- _Prompt_:
From the opening line of the records through the line bearing "k2 <- update", set down every line exactly.

- _Stored data entries_:
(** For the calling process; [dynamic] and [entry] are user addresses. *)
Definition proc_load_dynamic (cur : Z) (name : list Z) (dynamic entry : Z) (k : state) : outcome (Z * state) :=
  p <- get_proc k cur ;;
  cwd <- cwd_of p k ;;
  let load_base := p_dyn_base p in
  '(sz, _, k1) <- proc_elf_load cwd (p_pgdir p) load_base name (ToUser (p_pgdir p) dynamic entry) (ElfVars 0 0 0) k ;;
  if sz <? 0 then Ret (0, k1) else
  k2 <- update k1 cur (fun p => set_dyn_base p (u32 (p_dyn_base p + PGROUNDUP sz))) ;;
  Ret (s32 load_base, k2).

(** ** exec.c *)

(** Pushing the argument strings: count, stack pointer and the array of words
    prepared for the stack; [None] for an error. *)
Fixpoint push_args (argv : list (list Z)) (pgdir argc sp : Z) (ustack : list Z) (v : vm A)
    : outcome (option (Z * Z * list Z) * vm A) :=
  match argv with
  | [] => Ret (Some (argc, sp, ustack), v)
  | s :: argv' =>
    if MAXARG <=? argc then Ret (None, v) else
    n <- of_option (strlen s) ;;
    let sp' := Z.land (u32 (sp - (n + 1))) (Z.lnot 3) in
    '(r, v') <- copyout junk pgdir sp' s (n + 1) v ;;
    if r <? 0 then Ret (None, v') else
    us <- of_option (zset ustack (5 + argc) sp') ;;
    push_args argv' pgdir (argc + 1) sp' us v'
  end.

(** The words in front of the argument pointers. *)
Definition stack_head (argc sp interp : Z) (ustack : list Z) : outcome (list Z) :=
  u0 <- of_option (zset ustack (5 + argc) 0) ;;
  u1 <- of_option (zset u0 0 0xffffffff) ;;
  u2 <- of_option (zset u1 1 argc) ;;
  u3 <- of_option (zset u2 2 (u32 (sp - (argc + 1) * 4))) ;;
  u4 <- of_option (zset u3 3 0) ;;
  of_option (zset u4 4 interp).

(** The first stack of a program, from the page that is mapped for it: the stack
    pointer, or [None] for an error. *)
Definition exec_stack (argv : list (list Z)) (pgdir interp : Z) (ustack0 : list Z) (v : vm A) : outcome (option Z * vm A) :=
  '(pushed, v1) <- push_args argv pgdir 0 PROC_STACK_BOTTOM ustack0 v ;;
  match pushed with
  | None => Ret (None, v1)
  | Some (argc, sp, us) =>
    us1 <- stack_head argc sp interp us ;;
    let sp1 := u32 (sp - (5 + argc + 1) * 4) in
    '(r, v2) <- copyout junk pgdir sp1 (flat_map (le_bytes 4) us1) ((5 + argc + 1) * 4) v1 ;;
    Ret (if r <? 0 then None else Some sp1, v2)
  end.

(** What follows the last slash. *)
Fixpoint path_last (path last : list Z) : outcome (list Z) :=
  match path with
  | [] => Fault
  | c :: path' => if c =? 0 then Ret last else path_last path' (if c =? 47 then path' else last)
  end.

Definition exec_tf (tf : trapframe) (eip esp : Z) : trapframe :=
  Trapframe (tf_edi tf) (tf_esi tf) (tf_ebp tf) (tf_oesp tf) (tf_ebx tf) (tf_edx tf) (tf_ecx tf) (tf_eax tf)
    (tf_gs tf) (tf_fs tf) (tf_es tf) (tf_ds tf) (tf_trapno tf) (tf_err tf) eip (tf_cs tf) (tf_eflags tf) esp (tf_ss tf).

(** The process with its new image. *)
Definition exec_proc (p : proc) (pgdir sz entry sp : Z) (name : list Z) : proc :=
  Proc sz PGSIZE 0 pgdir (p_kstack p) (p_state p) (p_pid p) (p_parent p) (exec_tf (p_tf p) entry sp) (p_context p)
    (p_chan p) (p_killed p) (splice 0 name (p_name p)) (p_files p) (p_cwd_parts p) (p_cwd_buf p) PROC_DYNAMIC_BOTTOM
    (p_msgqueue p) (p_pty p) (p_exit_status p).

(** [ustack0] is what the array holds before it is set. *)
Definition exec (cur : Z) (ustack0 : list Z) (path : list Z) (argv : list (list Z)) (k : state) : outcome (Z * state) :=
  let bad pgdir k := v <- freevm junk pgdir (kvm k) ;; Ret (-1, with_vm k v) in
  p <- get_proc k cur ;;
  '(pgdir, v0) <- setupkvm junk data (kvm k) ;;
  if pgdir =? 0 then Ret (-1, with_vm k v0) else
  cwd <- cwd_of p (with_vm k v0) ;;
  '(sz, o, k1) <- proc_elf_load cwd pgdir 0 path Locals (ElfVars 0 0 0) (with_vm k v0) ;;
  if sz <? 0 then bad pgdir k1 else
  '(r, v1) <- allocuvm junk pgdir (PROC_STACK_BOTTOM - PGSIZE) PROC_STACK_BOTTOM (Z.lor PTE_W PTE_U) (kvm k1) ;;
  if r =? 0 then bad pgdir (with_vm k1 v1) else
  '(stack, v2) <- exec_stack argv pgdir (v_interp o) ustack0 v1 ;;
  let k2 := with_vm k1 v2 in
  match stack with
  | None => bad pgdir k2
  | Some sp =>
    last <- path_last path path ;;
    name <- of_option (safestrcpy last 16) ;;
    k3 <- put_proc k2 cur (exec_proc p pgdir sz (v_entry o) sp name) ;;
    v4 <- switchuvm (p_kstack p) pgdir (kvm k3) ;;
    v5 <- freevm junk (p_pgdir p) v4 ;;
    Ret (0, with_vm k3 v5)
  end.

- _Written response_:
(** For the calling process; [dynamic] and [entry] are user addresses. *)
Definition proc_load_dynamic (cur : Z) (name : list Z) (dynamic entry : Z) (k : state) : outcome (Z * state) :=
  p <- get_proc k cur ;;
  cwd <- cwd_of p k ;;
  let load_base := p_dyn_base p in
  '(sz, _, k1) <- proc_elf_load cwd (p_pgdir p) load_base name (ToUser (p_pgdir p) dynamic entry) (ElfVars 0 0 0) k ;;
  if sz <? 0 then Ret (0, k1) else
  k2 <- update k1 cur (fun p => set_dyn_base p (u32 (p_dyn_base p + PGROUNDUP sz))) ;;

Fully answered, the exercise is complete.